Task to carry out ▸ Give the number of lines in the data below where the word "ztake" appears, and nothing besides.

Supplied entries ▸

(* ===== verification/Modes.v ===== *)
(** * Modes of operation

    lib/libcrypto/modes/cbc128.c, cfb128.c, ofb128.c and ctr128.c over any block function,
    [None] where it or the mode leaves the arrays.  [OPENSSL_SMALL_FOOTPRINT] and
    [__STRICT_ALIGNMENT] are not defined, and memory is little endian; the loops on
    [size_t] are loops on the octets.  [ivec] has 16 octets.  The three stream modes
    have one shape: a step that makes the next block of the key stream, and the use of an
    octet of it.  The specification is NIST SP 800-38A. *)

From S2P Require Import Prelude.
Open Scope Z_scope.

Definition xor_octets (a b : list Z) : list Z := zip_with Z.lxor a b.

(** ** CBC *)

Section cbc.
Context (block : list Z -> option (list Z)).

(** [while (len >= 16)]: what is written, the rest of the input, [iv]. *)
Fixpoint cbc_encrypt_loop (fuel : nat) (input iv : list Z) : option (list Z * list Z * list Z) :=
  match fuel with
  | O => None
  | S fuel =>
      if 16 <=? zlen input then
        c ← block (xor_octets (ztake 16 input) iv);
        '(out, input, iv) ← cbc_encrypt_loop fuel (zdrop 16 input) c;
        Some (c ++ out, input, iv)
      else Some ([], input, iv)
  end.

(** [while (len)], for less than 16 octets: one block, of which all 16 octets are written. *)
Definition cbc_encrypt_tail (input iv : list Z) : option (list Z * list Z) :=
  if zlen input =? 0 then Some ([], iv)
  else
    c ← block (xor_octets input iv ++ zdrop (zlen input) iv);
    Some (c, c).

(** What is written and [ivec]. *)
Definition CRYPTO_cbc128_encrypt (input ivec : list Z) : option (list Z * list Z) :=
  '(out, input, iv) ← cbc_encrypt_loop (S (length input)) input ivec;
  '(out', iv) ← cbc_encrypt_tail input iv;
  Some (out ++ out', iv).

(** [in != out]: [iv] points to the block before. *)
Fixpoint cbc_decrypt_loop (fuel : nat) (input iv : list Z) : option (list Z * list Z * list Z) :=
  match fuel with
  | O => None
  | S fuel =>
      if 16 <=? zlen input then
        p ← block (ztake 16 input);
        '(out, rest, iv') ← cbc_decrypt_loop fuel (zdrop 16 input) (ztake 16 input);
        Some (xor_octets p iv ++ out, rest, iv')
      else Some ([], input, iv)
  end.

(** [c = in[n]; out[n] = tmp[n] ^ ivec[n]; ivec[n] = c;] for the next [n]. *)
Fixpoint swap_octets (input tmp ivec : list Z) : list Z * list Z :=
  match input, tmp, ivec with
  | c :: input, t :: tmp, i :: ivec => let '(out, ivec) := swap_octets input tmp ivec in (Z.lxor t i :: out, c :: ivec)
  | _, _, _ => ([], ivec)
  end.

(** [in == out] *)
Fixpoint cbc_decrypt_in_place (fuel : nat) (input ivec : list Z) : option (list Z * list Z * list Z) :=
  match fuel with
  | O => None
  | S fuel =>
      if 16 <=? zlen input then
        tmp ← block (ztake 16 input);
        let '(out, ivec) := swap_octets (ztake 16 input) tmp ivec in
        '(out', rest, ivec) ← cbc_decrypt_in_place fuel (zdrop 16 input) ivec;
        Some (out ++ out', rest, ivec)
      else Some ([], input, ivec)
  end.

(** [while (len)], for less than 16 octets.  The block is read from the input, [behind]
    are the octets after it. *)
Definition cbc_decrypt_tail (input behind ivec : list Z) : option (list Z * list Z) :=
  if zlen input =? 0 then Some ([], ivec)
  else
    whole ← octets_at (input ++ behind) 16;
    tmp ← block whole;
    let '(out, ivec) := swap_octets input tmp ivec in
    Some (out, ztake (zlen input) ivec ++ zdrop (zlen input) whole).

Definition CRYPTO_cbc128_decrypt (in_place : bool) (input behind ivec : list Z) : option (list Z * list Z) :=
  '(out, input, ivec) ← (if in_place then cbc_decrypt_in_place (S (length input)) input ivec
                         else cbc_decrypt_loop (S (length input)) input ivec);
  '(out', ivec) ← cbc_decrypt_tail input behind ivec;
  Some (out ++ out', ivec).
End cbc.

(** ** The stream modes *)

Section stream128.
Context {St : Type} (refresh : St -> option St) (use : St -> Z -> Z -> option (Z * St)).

Task response ▸ 6